AAA researchers say their investigation found the systems they tested disengaged every eight miles, on average, over disruptions they were not equipped to handle. They say the technology can create dangerous situations when drivers rely on them too heavily.
Unsafe in “real-world” situations
Automakers are speeding up efforts to add these systems, such as adaptive cruise control (ACC) or lane-change assist, to their vehicles as a way to increase profits. Other technology, including automatic braking, has shown some early promise.
However, safety experts urge caution when engaging many of these gadgets, such as pedestrian detection systems, which are still in the beginning stages. Lane changing or centering systems accounted for nearly three-quarters of all disengagements in the AAA study.
IIHS concurs that drivers are over-reliant on these systems
The Insurance Institute for Highway Safety (IIHS) released a separate study in November, showing drivers pay less attention to the road when these safety systems are engaged.

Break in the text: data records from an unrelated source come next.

(* ===== verification/Sata.v ===== *)
(** Model of [lophi_semanticgap/disk/sata.py] (decoding of SATA frames captured
    by the physical disk sensor) and of [flip_endianess] of [lophi/globals.py]. *)
From S2P Require Import Prelude Struct.

(** * [lophi.globals.flip_endianess] *)

(** Reverses each whole 32-bit word; [len(data) % 4] trailing bytes are lost. *)
Fixpoint flip_endianess (data : bytes) : bytes :=
  match data with
  | b0 :: b1 :: b2 :: b3 :: rest => b3 :: b2 :: b1 :: b0 :: flip_endianess rest
  | _ => []
  end.

(** * Frame types *)

Module FrameType.
Definition RegisterFIS_HtoD := 0x27.
Definition RegisterFIS_DtoH := 0x34.
Definition DMAActivateFIS := 0x39.
Definition DMASetupFIS := 0x41.
Definition DataFIS := 0x46.
Definition BISTActivateFIS := 0x58.
Definition PIOSetupFIS := 0x5f.
Definition SetDeviceBitsFIS := 0xa1.
(** The keys of [type_lookup], the names used in log messages. *)
Definition type_lookup_keys : list Z := [0x27; 0x34; 0x39; 0x41; 0x46; 0x58; 0x5f; 0xa1].
(** [FrameType.type_lookup[t]] *)
Definition type_lookup (t : Z) : res unit :=
  if bool_decide (t ∈ type_lookup_keys) then Ret tt else Raise KeyError.
End FrameType.

Module NCQCommandType.
Definition ReadFPDMAQueued := 0x60.
Definition WriteFPDMAQueued := 0x61.
Definition NCQQueueManagement := 0x63.
End NCQCommandType.

(** * [SATAInterpreter] *)

(** The dictionaries [sata_header]: which keys exist depends on the frame type. *)
Abbreviation header := (gmap string Z).
(** [sata_header[key]] *)
Definition hget (h : header) (key : string) : res Z := of_option KeyError (h !! key).

(** The fields of a struct of integers. *)
Definition unpack_ints (f : fmt) (d : bytes) : res (list Z) :=
  let? vs := unpack f d in
  Ret ((fun v => match v with SInt z => z | SStr _ => 0 end) <$> vs).

Definition _extract_header (HEADER : fmt) (packet : bytes) : res (list Z * bytes) :=
  let header_len := calcsize HEADER in
  let? extracted := unpack_ints HEADER (take header_len packet) in
  Ret (extracted, drop header_len packet).

(** Resolution of a name that is not local to the function: module globals. *)
Definition name (globals : gmap string Z) (n : string) : res Z := of_option NameError (globals !! n).

Definition codes (ws : list nat) : fmt := Fmt Network (CInt <$> ws).
Definition HEADER_27 : fmt := codes [1;1;1;1; 1;1;2; 1;1;2; 1;1;2; 4]%nat.
Definition HEADER_34 : fmt := codes [1;1;1;1; 1;1;2; 1;1;2; 2;2; 4]%nat.
Definition HEADER_41 : fmt := codes [1;1;1;1; 4; 4; 4; 4; 4; 4]%nat.
Definition HEADER_5f : fmt := codes [1;1;1;1; 1;1;2; 1;1;2; 1;1;2; 2;2]%nat.
Definition HEADER_46 : fmt := codes [1;1;1;1]%nat.
Definition HEADER_39 : fmt := codes [2;1;1]%nat.
Definition HEADER_a1 : fmt := codes [1;1;1;1; 4]%nat.

(** [lba1 = e5 << 16 | e6; lba2 = e8 << sh | e9; lba = lba2 << 24 | lba1] *)
Definition lba_of (e5 e6 e8 e9 sh : Z) : Z :=
  let lba1 := Z.lor (Z.shiftl e5 (8 * 2)) e6 in
  let lba2 := Z.lor (Z.shiftl e8 sh) e9 in
  Z.lor (Z.shiftl lba2 (8 * 3)) lba1.

Section interpreter.
(** The module's global names; [direction] and [lophi_seqn] are read from it. *)
Context (globals : gmap string Z).

(** 27h Register FIS - Host to Device *)
Definition extract_27 (mt : Z) (packet : bytes) : res (header * bytes) :=
  let? ed := _extract_header HEADER_27 packet in
  match ed.1 with
  | [e0; e1; e2; e3; e4; e5; e6; e7; e8; e9; e10; e11; e12; e13] =>
      let? direction := name globals "direction" in
      Ret (list_to_map
        [("type", mt); ("features", Z.lor e0 (Z.shiftl e7 8)); ("command", e1);
         ("C", Z.shiftr (Z.land e2 128) 7); ("pm_port", Z.land e2 15); ("fis_type", e3);
         ("device", e4); ("lba", lba_of e5 e6 e8 e9 (8 * 2)); ("control", e10); ("icc", e11);
         ("count", e12); ("tag", Z.land (Z.shiftr e12 3) 31); ("direction", direction);
         ("reserved", e13)], ed.2)
  | _ => Raise IndexError
  end.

Their research tracked a group of 20 volunteers over a month as they became more familiar with driver assistance features.
After 30 days, researchers said drivers were twice as likely to lose focus than before the study began. They were also 12 times more likely to take both hands off the wheel after being comfortable with the lane-centering technology.
The danger of a false sense of security
AAA warns that none of these systems are 100% reliable, and many of the disruptions they observed gave drivers little time to take corrective action. The auto safety advocate says driver assistance systems are not consistent, and they have urged automakers to improve them. They say the failure to take those steps could increase crash risks and permanently damage consumer trust.